Mutual fund executives are slamming new fee-disclosure legislation — approved by the House on May 28 — on grounds that it could derail the Department of Labor's own long-pending efforts to set final fee-disclosure regulations for defined contribution plans.
Mutual fund industry representatives say they don't believe disclosure provisions — included as part of a last-minute addition to the American Jobs and Closing Tax Loopholes Act of 2010 — would be substantially more onerous than the pending DOL regulations. The provisions cover disclosure from service providers to plan sponsors, and from plan sponsors to participants.

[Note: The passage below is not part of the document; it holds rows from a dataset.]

Lemma groups_head e es : e.1 <= r_enc nd ->
  groups (r_enc nd) (e :: es) = ([], (e, (groups (r_enc nd) es).1) :: (groups (r_enc nd) es).2).
Proof using.
  intros He. cbn [groups]. destruct (groups (r_enc nd) es). destruct (Z.leb_spec e.1 (r_enc nd)); [done|lia].
Qed.

Lemma groups_inner e es : r_enc nd < e.1 ->
  groups (r_enc nd) (e :: es) = (e :: (groups (r_enc nd) es).1, (groups (r_enc nd) es).2).
Proof using.
  intros He. cbn [groups]. destruct (groups (r_enc nd) es). destruct (Z.leb_spec e.1 (r_enc nd)); [lia|done].
Qed.

(** How the result for the entries after the first carries over. *)
Lemma list_result_absent s done_ e es x : e.1 <= r_enc nd -> e.2 < d_enc nd ->
  list_result (ListState (ls_slots s) (ls_elems s) (ls_nulls s) false (ls_offsets s) (ls_validity s)) done_ es x ->
  list_result s done_ (e :: es) x.
Proof using.
  intros Hr Hd. unfold list_result. rewrite groups_head by done. cbn [fst snd ls_slots ls_elems ls_nulls ls_open ls_validity].
  set (o := (groups (r_enc nd) es).1). set (gs := (groups (r_enc nd) es).2).
  destruct (group_absent e o Hd) as (Hsl & Hge & _). destruct x as [m|s'].
  - by rewrite accepts_absent.
  - rewrite accepts_absent, list_groups_cons, list_nulls_cons, total_elems_cons by done. cbn [list_starts].
    rewrite Hsl, Hge, Z.add_assoc. cbn [andb]. change (continued []) with 0. by rewrite Z.add_0_r.
Qed.

Lemma list_result_slot s done_ e es v x : e.1 <= r_enc nd -> d_enc nd <= e.2 ->
  (forall v2 bs, marked v v2 (ls_slots s + 1) bs -> marked (ls_validity s) v2 (ls_slots s) ((def_present nd <=? e.2) :: bs)) ->
  list_result (ListState (ls_slots s + 1) (ls_elems s + (if def_elem nd <=? e.2 then 1 else 0))
     (ls_nulls s + (if def_present nd <=? e.2 then 0 else 1)) (def_elem nd <=? e.2)
     ((done_ ++ [ls_elems s]) ++ zdrop (ls_slots s + 1) offsets0) v) (done_ ++ [ls_elems s]) es x ->
  list_result s done_ (e :: es) x.
Proof using.
  intros Hr Hd Hmk. unfold list_result. rewrite groups_head by done. cbn [fst snd ls_slots ls_elems ls_nulls ls_open ls_validity].
  set (o := (groups (r_enc nd) es).1). set (gs := (groups (r_enc nd) es).2).
  destruct (group_slot e o Hd) as (Hsl & Hge & _). destruct x as [m|s'].
  - by rewrite accepts_slot.
  - rewrite accepts_slot, list_groups_cons, list_nulls_cons, total_elems_cons by done. cbn [list_starts].
    rewrite Hsl, Hge, zlen_cons. cbn [andb List.map fst]. change (continued []) with 0.
    intros (Ha & Hs' & He' & Hr' & Hn & Hx & Hof & Hm). split_and!; try done; try lia.
    + rewrite Hn. unfold present. destruct (def_present nd <=? e.2); cbn [negb]; lia.
    + rewrite Hof, <- (app_assoc done_). cbn [app]. rewrite !Z.add_0_r, Z.add_assoc. done.
    + by apply Hmk.
Qed.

But adoption of the bill would delay, for years, final resolution of the industry's DC plan fee-disclosure requirements, they say, an issue that many in the retirement industry would like to put to bed.
“Our concern is that it (the legislation) is just going to further delay comprehensive fee disclosure,” David Abbey, managing counsel and vice president of T. Rowe Price Associates Inc., Baltimore, said in an interview.

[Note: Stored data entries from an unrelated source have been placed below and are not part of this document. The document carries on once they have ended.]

(* ===== verification/Levels.v ===== *)
(** * Bitmaps and levels from run-length streams (values.hpp sections 34, 34b)

    [set_bits], [count_bits], [rle_bitmap], [scatter_bits] and
    [decode_levels], on the decoder of RleHybrid. *)
From S2P Require Import Prelude Columnar RleHybrid ColumnarEncode ByteStreams LzCopy Nulls Views Dremel.

(** ** [set_bits] *)

(** [for (; i < end && (i % 8 or not aligned); ++i)] *)
Fixpoint set_each (fuel : nat) (to_byte : bool) (bm : list Z) (i e : Z) : option (list Z * Z) :=
  if (i <? e) && (negb to_byte || negb (i mod 8 =? 0)) then
    match fuel with
    | O => None
    | S fuel => match set_bit bm i with None => None | Some bm => set_each fuel to_byte bm (i + 1) e end
    end
  else Some (bm, i).

Definition set_bits (bm : list Z) (start count : Z) : option (list Z) :=
  let e := u64 (start + count) in
  match set_each 8 true bm start e with
  | None => None
  | Some (bm, i) =>
      let filled :=
        if 8 <=? u64 (e - i)
        then match store bm (i / 8) (replicate (Z.to_nat ((e - i) / 8)) 255) with
             | None => None
             | Some bm => Some (bm, i + (e - i) / 8 * 8)
             end
        else Some (bm, i) in
      match filled with
      | None => None
      | Some (bm, i) => match set_each 8 false bm i e with None => None | Some (bm, _) => Some bm end
      end
  end.

(** ** [count_bits] *)
Definition popcount (w : Z) : Z := zlen (filter (fun i => Z.testbit w i = true) (seqZ 0 64)).

Fixpoint count_each (fuel : nat) (to_word : bool) (bm : list Z) (c i e : Z) : option (Z * Z) :=
  if (i <? e) && (negb to_word || negb (i mod 64 =? 0)) then
    match fuel with
    | O => None
    | S fuel => match get_bit bm i with None => None | Some b => count_each fuel to_word bm (c + Z.b2z b) (i + 1) e end
    end
  else Some (c, i).

Fixpoint count_words (fuel : nat) (bm : list Z) (c i e : Z) : option (Z * Z) :=
  if 64 <=? u64 (e - i) then
    match fuel with
    | O => None
    | S fuel => match load_le64 bm (i / 8) with None => None | Some w => count_words fuel bm (c + popcount w) (i + 64) e end
    end
  else Some (c, i).

Definition count_bits (bm : list Z) (start count : Z) : option Z :=
  let e := u64 (start + count) in
  match count_each 64 true bm 0 start e with
  | None => None
  | Some (c, i) =>
      match count_words (Z.to_nat count) bm c i e with
      | None => None
      | Some (c, i) => match count_each 64 false bm c i e with None => None | Some (c, _) => Some c end
      end
  end.

(** ** [rle_bitmap] *)

(** The bits of a run resumed mid-byte. *)
Fixpoint resumed_bits (k : nat) (bits : list Z) (b : Z) (bm : list Z) (at_ : Z) : option (list Z) :=
  match k with
  | O => Some bm
  | S k =>
      match get_bit bits b with
      | None => None
      | Some x =>
          match (if x then set_bits bm at_ 1 else Some bm) with
          | None => None
          | Some bm => resumed_bits k bits (b + 1) bm (at_ + 1)
          end
      end
  end.

(** One run of the stream, placed at bit [at]. *)
Definition bitmap_run (r : run_view) (out : list Z) (at_ : Z) : kernel (list Z) :=
  if negb (rv_packed r) then
    if 1 <? rv_value r then kernel_fail "value above 1 in a bit stream"
    else if negb (rv_value r =? 0) then
      match set_bits out at_ (rv_count r) with None => None | Some out => kernel_ok out end
    else kernel_ok out
  else if rv_bit_offset r =? 0 then
    match copy_bits (rv_bits r) (rv_count r) out at_ with
    | None => None
    | Some None => kernel_fail "bit stream shorter than its values"
    | Some (Some out) => kernel_ok out
    end
  else
    match resumed_bits (Z.to_nat (rv_count r)) (rv_bits r) (rv_bit_offset r) out at_ with
    | None => None
    | Some out => kernel_ok out
    end.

“The retirement community was looking forward to the certainty of final legal standards in this area after four or five years of deliberations,” noted James M. Delaplane Jr., an ERISA attorney at Davis & Harman LLP, Washington. “I think folks had hoped we had finished that process and we could move on.”

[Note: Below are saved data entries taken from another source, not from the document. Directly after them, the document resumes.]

(* ===== verification/Append.v ===== *)
(** * Widening, gathering and the offsets + data layout (values.hpp 37, 39, 40)

    [sign_extend_be] / [sign_extend_le], the dictionary kernels, and the
    [append_*] kernels that fill [n] slots of an offsets + data pair. [data]
    and [ends] are the buffers from the caller's pointers on; a source is the
    list of its readable bytes. *)
From S2P Require Import Prelude Columnar LzCopy Nulls Views Dremel Levels.

(** ** Integer widening *)

(** The [width] bytes written to [out]; [src] holds [k] bytes. *)
Definition sign_extend_be (src : list Z) (k width : Z) : option (list Z) :=
  let sign := match (if k =? 0 then Some 0 else zget src 0) with
              | None => None
              | Some b => Some (if Z.land b 128 =? 0 then 0 else 255)
              end in
  match sign with
  | None => None
  | Some sign => mapM (fun i => if i <? k then zget src (k - 1 - i) else Some sign) (seqZ 0 width)
  end.

(** [v] is a [size]-byte signed integer. *)
Definition sign_extend_le (size v width : Z) : option (list Z) :=
  if width <? size then None
  else Some (le_bytes (Z.to_nat size) v ++ replicate (Z.to_nat (width - size)) (if v <? 0 then 255 else 0)).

But others contend legislation is important because it would give the DOL regulations the force of law and would clarify the Labor Department's authority to require service providers to disclose fee information to plan sponsors. It also would — for the first time — require local and state government retirement plans, including non-ERISA 403(b) and participant-directed 457 plans, to comply with the DOL fee-disclosure regulations.
“We think there should be greater transparency here,” said David Certner, AARP legislative policy director, Washington. “Having greater disclosure will help drive fees down.”
A final DOL rule detailing all the fee and compensation information that service providers should be disclosing to plan sponsors had been scheduled to be published by the end of May.
A second rule, laying out what fee information plan sponsors should provide to plan participants, is scheduled for publication in September.
ERISA attorneys believe that DOL officials will put a hold on both rules at least until they see whether the legislation is enacted into law. (The House voted 215-204 to approve the jobs bill May 28. It now goes to the Senate, which returns to work from its Memorial Day recess on June 7.)
Phyllis Borzi, assistant secretary of labor for the Employee Benefits Security Administration, had not returned telephone calls at deadline. Joseph De Wolk, a DOL spokesman, declined comment.
But some pension industry observers said it would have been more efficient for Rep. George Miller, D-Calif., and Rep. Richard Neal, D-Mass. — the two lawmakers promoting the fee-disclosure provisions — to drop their legislation and try to work with the Labor Department.
“Now that you've got a DOL that is led by your own people (Democrats), why wouldn't you work with those regulators to craft rules that strike the right balance, rather than imbedding possibly overbroad rules into the statute?” asked Andrew Oringer, an ERISA attorney with Ropes & Gray LLP, New York.
“If you get it (the legislation) wrong, you're embedding the wrong answers, which will then be extremely difficult to fix,” he said.